'We cannot afford another military intervention' - Trillanes
IN the aftermath of the July 2003 Oakwood mutiny of junior officers he led, Senator Antonio Fuentes Trillanes IV, then a Navy senior-grade lieutenant, wrote an analysis about the problem of military interventions, how these affect our countryâs economic and political stability, and international image, and how government policies are faring in preventing them from recurring.
Military interventions, wrote Trillanes in 2004, have debilitating effects on our economic and political stability. "More than this, lives are often caught in the crossfire," he said. "Simply put, we cannot afford another one."
Read Trillanes's paper, "Preventing Military Interventions."
Last Thursday though, Trillanes apparently disregarded his very own counsel. Along with Brigadier General Danilo Lim and his co-accused Magdalo soldiers, he embarked on another failed exercise in military intervention. They walked out of the Makati regional trial court hearing their coup d'etat case and occupied the Manila Peninsula hotel for almost six hours, declaring the Arroyo government "illegitimate" and calling on "patriotic" members of the armed forces and the police, and the public, to join them in ousting her and in forming an alternative government.

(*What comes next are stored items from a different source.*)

(* ===== verification/ShareTheorems.v ===== *)
(** * What a share consumer guarantees

    The acknowledgements that a request carries, the share session with the
    broker, and the records that a poll returns. *)

From S2P Require Import Prelude Bytes Errors ConsumerErrors FetchBuffer FetchDecode.
From S2P Require Import GroupIo GroupNet PollFetch Async PollTheorems Share.

(** ** Acknowledgements *)

Section acks.
Context {GA : GroupApi}.
Notation PendingAck := (Uuid * Z * Z * Z * Z)%type.

Definition batch_of (a : PendingAck) : AckBatch := wire_batch a.1.1.2 a.1.2 a.2.

(** The batches of one partition, in the order in which they were staged. *)
Definition batches_for (acks : list PendingAck) (key : Uuid * Z) : list AckBatch :=
  batch_of <$> filter (λ a, a.1.1.1 = key) acks.

Definition partitions_of (assignment : list (Uuid * string * Z)) (tid : Uuid) : list Z :=
  snd <$> filter (λ a, a.1.1 = tid) assignment.

Lemma batches_for_cons a acks key :
  batches_for (a :: acks) key = (if decide (a.1.1.1 = key) then [batch_of a] else []) ++ batches_for acks key.
Proof. unfold batches_for. rewrite filter_cons. by case_decide. Qed.

Lemma push_batches acks m key :
  default [] (foldl push_batch m acks !! key) = default [] (m !! key) ++ batches_for acks key.
Proof.
  revert m. induction acks as [|a acks IH]; intros m; [by rewrite app_nil_r|].
  cbn [foldl]. rewrite IH, batches_for_cons. destruct a as [[[[tid p] f] l] ack]. unfold push_batch. simpl.
  rewrite lookup_insert. destruct (decide ((tid, p) = key)) as [<-|]; [|done]. simpl. by rewrite <- (assoc_L (++)).
Qed.

(** Lists that a fold pushes under a key. *)
Lemma push_partitions acks assignment m tid :
  default [] (foldl (push_share_partition acks) m assignment !! tid) =
  default [] (m !! tid) ++ ((λ p, (p, default [] (acks !! (tid, p)))) <$> partitions_of assignment tid).
Proof.
  revert m. induction assignment as [|[[tid' name] p] assignment IH]; intros m; [by rewrite app_nil_r|].
  cbn [foldl]. rewrite IH. unfold push_share_partition, partitions_of. simpl. rewrite lookup_insert, filter_cons. simpl.
  destruct (decide (tid' = tid)) as [->|]; [|done]. simpl. by rewrite <- (assoc_L (++)).
Qed.

Lemma push_partitions_some acks assignment m tid :
  is_Some (foldl (push_share_partition acks) m assignment !! tid) ↔ is_Some (m !! tid) ∨ partitions_of assignment tid ≠ [].
Proof.
  revert m. induction assignment as [|[[tid' name] p] assignment IH]; intros m; [unfold partitions_of; simpl; tauto|].
  cbn [foldl]. rewrite IH. unfold push_share_partition, partitions_of. simpl. rewrite lookup_insert, filter_cons. simpl.
  destruct (decide (tid' = tid)) as [->|]; [|done]. split; [intros _; by right|intros _; left; eauto].
Qed.

Lemma fetch_topics_in assignment acks tid parts :
  (tid, parts) ∈ build_share_fetch_topics assignment acks ↔
  partitions_of assignment tid ≠ [] ∧ parts = (λ p, (p, default [] (acks !! (tid, p)))) <$> partitions_of assignment tid.
Proof.
  unfold build_share_fetch_topics. rewrite elem_of_map_to_list.
  pose proof (push_partitions acks assignment ∅ tid) as Hp. pose proof (push_partitions_some acks assignment ∅ tid) as Hs.
  rewrite lookup_empty in Hp, Hs. simpl in Hp.
  destruct (foldl _ ∅ assignment !! tid) as [parts'|]; simpl in Hp.
  - rewrite Hp. destruct Hs as [[?|Hs] _]; [eauto|by destruct H|]. split; [by intros [= <-]|by intros [_ ->]].
  - split; [done|]. intros [Hne _]. destruct Hs as [_ Hs]. destruct Hs as [? ?]; [by right|done].
Qed.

Last year, the government also thwarted a supposed plot to withdraw support from the Arroyo administration led by Gen. Lim during a protest march commemorating the 20th anniversary of the first people power revolt that toppled the Marcos dictatorship.
What could have driven Trillanes to resort to another military intervention that he himself said should be prevented from occurring in the future? Some have speculated more on his desperation and frustration with the justice system, which has continued to try him and the other Magdalo soldiers unjustly, as they perceive, as well as prevented him from serving his term as incumbent senator despite a mandate of more than 11 million votes.
Whatever their intentions, the fact that another attempt occurred to summon the military to intervene can only point to the continuing failure to address the underlying causes of military restiveness. Yes, despite the findings and recommendations of two fact-finding commissions, the first chaired by former Supreme Court Chief Justice Hilario Davide Jr. that looked into the bloody December 1989 coup attempt, and the second headed by former SC Justice Florentino Feliciano that probed the Oakwood mutiny.